Stored data entries
═══

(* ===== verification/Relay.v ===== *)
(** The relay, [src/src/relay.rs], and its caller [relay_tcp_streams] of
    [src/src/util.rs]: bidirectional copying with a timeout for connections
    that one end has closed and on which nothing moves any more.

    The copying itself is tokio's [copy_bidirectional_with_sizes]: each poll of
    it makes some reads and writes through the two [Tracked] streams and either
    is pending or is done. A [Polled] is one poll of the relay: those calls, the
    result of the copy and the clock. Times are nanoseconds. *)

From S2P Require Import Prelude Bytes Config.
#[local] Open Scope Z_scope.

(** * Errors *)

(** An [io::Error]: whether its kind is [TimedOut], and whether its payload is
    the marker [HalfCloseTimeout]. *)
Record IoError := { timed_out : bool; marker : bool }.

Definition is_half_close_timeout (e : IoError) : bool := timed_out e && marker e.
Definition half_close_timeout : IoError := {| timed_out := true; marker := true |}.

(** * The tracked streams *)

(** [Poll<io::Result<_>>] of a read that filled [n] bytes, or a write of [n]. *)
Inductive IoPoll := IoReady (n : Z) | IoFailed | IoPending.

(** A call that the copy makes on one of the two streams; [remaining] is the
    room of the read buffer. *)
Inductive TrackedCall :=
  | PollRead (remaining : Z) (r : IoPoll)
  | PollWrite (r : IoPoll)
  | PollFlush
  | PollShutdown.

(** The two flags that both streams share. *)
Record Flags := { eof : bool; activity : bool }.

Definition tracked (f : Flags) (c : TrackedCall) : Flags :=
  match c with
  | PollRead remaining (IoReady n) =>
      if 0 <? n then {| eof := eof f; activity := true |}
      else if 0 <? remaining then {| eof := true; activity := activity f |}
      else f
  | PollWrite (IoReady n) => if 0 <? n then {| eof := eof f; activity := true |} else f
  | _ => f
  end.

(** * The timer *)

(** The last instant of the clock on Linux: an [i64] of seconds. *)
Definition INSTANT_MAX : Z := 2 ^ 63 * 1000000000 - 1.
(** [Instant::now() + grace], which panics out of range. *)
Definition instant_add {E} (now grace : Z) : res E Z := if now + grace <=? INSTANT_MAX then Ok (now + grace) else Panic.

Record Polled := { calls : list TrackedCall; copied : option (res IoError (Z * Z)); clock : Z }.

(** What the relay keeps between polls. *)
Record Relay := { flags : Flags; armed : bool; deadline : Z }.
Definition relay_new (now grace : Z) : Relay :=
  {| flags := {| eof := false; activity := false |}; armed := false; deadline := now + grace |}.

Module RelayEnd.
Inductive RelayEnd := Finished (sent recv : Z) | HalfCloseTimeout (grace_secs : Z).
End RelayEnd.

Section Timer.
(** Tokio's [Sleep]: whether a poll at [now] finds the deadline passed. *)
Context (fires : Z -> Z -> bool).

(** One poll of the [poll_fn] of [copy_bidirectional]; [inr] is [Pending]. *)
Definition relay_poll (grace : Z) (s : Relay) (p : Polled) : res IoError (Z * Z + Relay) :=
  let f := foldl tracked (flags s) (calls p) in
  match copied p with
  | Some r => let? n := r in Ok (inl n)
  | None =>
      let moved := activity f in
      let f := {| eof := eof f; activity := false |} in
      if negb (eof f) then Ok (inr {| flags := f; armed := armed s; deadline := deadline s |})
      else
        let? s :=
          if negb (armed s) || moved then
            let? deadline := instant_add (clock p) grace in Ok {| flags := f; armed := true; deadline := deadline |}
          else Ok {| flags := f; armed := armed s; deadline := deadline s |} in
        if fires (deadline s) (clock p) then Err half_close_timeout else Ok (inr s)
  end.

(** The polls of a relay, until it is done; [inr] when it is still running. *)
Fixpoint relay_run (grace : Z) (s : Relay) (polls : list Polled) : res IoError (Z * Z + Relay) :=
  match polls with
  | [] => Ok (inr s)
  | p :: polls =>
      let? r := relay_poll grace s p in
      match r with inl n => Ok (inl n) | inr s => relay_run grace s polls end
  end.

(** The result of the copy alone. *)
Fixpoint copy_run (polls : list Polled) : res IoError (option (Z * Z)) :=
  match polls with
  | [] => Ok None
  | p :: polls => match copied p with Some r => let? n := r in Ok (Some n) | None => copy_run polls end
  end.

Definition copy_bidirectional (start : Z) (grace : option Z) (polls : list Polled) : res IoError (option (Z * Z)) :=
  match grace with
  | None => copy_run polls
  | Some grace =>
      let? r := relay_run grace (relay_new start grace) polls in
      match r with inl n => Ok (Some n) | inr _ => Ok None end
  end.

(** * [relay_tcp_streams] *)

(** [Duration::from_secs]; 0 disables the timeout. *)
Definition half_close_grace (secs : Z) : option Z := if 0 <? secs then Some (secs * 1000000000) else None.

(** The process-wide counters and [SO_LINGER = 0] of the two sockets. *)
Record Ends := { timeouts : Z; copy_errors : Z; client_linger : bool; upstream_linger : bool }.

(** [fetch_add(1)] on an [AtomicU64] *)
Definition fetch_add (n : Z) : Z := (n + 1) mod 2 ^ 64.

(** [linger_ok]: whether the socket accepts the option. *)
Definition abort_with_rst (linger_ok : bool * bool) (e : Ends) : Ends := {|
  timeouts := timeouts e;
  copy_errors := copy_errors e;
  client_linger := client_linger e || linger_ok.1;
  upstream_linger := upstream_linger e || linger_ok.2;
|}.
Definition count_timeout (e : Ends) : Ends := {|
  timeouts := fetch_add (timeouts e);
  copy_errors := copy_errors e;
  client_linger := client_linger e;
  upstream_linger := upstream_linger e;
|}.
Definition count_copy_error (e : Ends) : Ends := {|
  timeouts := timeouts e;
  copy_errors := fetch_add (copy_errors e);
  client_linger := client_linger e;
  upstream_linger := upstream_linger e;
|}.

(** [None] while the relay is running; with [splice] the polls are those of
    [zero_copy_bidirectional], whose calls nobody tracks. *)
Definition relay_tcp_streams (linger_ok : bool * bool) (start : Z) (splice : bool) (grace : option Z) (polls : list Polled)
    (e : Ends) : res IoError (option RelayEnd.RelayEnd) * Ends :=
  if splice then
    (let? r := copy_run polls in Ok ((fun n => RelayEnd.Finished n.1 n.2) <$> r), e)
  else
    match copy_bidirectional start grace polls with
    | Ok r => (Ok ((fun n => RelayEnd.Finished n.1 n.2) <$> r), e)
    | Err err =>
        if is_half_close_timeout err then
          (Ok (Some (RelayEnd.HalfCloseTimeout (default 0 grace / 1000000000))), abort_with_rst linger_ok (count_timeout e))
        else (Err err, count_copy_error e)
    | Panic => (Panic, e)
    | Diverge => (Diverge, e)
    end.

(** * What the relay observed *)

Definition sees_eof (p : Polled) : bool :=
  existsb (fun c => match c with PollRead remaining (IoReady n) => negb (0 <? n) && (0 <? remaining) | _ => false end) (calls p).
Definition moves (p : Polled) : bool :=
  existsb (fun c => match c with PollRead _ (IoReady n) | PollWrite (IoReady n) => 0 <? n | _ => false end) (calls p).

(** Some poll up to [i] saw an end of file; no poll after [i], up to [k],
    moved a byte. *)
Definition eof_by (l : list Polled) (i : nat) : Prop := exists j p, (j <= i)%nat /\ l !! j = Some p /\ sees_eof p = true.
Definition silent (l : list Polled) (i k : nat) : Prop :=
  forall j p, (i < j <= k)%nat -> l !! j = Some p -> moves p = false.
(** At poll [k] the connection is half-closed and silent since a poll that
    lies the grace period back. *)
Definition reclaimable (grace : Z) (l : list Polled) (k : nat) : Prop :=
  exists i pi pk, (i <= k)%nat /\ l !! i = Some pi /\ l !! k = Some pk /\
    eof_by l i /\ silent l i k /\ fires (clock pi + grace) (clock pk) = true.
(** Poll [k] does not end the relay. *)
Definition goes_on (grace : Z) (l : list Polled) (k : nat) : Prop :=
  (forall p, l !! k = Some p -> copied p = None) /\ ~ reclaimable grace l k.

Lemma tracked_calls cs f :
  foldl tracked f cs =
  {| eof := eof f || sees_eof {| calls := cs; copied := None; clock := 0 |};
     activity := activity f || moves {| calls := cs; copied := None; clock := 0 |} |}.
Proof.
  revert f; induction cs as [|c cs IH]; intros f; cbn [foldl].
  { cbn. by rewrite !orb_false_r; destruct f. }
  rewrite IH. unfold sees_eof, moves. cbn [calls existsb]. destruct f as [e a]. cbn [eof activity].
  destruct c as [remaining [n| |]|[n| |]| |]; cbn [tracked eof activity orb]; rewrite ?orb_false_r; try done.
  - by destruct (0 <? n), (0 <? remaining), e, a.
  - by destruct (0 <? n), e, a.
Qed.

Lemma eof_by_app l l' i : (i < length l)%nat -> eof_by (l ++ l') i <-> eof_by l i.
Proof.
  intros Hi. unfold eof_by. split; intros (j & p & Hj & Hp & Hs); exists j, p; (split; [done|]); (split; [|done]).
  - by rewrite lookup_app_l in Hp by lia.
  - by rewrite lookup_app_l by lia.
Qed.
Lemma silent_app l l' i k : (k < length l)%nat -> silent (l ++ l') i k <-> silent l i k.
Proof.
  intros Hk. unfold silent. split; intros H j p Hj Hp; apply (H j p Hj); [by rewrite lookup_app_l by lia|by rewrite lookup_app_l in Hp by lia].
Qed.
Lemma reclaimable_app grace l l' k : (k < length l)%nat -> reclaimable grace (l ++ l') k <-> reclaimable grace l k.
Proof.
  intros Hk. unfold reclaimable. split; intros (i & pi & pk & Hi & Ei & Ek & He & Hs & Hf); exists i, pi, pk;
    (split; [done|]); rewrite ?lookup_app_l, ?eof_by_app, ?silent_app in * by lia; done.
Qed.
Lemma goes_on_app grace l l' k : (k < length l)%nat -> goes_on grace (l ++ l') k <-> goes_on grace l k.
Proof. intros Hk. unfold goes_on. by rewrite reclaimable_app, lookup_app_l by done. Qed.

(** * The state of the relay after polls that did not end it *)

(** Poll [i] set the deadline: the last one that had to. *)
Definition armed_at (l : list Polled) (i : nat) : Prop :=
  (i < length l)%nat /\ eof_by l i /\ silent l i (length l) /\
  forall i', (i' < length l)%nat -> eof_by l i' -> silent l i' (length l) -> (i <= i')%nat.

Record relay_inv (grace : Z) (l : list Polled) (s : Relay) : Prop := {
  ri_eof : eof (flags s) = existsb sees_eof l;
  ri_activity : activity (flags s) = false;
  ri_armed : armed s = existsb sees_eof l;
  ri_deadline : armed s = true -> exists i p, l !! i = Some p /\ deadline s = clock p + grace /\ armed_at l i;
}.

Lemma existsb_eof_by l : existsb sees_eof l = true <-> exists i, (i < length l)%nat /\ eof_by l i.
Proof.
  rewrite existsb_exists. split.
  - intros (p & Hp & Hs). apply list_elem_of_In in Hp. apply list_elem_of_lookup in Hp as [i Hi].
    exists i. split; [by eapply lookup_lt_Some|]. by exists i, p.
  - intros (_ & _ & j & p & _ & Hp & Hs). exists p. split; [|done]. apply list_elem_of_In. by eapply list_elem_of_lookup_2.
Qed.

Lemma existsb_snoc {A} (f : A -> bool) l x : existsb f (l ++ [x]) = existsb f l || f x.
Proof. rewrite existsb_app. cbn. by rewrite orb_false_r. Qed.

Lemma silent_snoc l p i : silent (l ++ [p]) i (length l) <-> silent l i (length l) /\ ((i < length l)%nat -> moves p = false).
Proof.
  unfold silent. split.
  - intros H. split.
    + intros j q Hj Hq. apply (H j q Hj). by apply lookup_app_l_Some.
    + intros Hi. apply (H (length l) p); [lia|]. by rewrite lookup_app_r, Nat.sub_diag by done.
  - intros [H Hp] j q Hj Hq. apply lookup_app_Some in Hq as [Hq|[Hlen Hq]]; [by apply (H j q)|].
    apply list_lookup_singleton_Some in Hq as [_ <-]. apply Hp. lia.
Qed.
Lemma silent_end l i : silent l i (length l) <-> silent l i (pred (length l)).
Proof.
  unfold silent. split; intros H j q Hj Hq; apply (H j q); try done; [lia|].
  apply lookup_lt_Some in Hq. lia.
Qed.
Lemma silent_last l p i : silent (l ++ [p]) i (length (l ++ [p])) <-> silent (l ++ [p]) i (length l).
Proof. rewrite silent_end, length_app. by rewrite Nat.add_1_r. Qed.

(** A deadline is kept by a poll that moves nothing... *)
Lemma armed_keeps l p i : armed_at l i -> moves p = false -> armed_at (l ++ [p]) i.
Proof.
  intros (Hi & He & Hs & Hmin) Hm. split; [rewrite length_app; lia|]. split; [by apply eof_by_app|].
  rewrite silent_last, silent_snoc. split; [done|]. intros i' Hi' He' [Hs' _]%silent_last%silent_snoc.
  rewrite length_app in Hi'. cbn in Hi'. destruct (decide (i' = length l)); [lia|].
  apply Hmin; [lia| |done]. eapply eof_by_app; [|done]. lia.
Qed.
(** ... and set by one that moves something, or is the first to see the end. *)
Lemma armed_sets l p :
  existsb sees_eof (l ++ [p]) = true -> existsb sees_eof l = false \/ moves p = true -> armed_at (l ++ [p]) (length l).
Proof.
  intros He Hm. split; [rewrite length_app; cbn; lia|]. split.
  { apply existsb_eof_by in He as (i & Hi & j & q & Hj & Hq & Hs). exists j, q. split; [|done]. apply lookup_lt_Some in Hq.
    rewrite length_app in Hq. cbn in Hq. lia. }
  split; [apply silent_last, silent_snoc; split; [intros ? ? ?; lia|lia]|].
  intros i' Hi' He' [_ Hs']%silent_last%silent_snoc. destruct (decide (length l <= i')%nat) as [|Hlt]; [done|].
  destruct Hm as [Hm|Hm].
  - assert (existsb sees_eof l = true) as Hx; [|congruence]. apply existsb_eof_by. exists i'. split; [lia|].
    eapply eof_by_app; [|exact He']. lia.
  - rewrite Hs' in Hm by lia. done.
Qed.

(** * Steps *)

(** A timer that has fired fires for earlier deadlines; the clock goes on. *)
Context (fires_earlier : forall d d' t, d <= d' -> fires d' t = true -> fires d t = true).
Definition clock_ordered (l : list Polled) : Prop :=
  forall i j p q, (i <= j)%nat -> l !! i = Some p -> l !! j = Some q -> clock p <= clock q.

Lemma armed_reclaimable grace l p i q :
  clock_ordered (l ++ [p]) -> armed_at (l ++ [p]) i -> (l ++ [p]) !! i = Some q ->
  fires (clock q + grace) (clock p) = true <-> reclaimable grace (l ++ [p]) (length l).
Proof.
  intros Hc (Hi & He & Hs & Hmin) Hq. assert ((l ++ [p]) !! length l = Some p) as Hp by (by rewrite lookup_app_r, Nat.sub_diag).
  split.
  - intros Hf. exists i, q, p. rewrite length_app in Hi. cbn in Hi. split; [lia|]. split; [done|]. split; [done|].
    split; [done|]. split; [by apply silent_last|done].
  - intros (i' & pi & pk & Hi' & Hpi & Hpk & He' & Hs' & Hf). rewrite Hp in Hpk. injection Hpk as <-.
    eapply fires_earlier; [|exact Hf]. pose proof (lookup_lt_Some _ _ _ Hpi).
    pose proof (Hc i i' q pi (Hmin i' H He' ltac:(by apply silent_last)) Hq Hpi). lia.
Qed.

═══

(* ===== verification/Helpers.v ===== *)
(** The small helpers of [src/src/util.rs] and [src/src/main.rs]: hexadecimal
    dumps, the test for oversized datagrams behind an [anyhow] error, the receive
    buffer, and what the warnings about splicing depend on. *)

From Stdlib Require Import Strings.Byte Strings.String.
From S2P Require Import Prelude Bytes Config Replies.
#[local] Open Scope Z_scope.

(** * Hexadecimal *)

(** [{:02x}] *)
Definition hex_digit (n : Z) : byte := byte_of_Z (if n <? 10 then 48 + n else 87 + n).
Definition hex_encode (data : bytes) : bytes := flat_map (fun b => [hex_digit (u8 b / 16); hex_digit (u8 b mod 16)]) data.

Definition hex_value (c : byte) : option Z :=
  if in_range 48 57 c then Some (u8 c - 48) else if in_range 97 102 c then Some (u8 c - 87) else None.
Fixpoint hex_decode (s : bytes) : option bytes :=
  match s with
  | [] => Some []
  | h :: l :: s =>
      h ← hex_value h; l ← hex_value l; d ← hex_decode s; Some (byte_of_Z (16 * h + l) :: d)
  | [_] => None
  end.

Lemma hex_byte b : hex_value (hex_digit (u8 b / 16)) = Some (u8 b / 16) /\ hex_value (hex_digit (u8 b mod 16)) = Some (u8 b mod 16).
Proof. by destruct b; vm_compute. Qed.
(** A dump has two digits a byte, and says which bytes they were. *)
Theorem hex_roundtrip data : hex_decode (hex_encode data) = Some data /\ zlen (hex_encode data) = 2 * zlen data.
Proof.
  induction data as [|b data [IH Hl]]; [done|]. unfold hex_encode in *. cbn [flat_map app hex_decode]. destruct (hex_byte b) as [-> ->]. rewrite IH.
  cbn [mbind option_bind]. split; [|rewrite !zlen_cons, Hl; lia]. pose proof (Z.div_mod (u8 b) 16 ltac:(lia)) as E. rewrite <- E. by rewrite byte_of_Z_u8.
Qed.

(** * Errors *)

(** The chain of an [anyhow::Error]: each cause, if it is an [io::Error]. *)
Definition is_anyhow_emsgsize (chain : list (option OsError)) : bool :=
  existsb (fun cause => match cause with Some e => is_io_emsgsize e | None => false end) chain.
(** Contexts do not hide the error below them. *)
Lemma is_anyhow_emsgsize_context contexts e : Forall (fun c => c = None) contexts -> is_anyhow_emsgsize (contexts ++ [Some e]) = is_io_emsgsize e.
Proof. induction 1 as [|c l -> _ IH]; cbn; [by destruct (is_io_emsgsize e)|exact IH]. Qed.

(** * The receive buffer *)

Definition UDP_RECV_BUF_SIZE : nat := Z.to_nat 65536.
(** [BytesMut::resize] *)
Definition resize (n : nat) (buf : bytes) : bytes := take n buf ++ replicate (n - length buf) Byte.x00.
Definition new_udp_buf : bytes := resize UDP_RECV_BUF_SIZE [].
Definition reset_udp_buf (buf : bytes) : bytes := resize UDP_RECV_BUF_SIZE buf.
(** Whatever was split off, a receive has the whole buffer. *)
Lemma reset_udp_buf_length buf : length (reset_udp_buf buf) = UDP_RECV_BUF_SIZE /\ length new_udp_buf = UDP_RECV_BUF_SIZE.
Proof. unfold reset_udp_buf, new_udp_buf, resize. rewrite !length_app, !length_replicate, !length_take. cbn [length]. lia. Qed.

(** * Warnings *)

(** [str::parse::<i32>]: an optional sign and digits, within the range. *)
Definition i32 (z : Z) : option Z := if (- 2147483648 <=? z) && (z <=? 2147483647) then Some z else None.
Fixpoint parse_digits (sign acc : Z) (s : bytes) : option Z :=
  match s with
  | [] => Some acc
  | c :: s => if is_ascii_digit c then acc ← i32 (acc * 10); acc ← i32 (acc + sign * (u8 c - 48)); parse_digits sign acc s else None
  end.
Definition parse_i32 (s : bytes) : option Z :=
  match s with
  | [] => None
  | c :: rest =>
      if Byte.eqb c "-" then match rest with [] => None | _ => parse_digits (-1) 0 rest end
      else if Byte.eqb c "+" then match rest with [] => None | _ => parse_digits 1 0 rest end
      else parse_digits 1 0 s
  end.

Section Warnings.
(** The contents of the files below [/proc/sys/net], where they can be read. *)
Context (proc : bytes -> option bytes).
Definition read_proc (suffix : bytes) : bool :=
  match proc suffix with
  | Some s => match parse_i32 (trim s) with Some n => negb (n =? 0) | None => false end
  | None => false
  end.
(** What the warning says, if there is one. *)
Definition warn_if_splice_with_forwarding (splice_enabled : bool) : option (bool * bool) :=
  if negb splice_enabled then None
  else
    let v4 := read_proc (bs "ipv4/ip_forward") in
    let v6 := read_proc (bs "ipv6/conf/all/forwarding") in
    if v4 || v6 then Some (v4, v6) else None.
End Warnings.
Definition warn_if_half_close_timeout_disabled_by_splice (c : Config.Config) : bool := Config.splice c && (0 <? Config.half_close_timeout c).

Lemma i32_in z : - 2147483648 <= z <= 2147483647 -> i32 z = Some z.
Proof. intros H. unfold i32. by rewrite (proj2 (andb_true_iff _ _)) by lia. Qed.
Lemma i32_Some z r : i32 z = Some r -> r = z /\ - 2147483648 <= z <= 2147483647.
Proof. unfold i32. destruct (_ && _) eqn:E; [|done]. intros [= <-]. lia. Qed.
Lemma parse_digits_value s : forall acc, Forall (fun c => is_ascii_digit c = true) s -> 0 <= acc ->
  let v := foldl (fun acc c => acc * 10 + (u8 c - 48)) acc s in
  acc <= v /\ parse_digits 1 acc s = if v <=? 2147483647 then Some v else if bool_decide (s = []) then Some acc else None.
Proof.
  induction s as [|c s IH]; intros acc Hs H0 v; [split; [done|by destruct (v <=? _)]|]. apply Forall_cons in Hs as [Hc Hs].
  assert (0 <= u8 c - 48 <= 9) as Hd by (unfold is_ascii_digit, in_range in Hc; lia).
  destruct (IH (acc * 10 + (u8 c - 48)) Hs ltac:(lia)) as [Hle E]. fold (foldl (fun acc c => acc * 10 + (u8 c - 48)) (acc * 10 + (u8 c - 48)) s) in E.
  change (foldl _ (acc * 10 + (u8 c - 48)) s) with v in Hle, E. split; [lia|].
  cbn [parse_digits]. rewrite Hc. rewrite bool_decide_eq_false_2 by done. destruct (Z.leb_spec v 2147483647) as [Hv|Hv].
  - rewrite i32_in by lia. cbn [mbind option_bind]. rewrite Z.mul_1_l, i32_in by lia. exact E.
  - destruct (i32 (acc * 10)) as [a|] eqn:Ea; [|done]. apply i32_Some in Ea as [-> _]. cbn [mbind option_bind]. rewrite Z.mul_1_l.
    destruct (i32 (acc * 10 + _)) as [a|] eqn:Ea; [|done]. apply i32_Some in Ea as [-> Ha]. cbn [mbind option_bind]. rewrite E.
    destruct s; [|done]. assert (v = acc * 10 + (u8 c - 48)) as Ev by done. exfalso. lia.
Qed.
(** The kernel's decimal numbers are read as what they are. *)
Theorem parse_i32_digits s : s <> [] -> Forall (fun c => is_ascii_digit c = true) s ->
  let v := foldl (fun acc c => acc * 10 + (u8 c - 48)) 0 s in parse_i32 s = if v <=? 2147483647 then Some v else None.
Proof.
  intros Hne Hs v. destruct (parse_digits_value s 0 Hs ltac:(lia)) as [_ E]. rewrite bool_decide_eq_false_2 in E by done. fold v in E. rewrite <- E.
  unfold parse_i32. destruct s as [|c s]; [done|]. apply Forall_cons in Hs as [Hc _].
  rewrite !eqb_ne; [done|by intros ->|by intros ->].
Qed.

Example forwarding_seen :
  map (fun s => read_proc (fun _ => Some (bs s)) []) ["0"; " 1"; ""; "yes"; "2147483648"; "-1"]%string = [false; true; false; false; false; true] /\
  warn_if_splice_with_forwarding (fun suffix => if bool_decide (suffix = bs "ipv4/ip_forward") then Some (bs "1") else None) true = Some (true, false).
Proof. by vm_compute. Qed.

═══

WHAT YOU NEED TO DO: From the records above, print only the lines between the one holding "- rewrite Hs' in Hm by lia. done." and the one holding "Lemma armed_reclaimable grace", inclusive, exactly as they stand.

ANSWER TO THE PROBLEM:
  - rewrite Hs' in Hm by lia. done.
Qed.

(** * Steps *)

(** A timer that has fired fires for earlier deadlines; the clock goes on. *)
Context (fires_earlier : forall d d' t, d <= d' -> fires d' t = true -> fires d t = true).
Definition clock_ordered (l : list Polled) : Prop :=
  forall i j p q, (i <= j)%nat -> l !! i = Some p -> l !! j = Some q -> clock p <= clock q.

Lemma armed_reclaimable grace l p i q :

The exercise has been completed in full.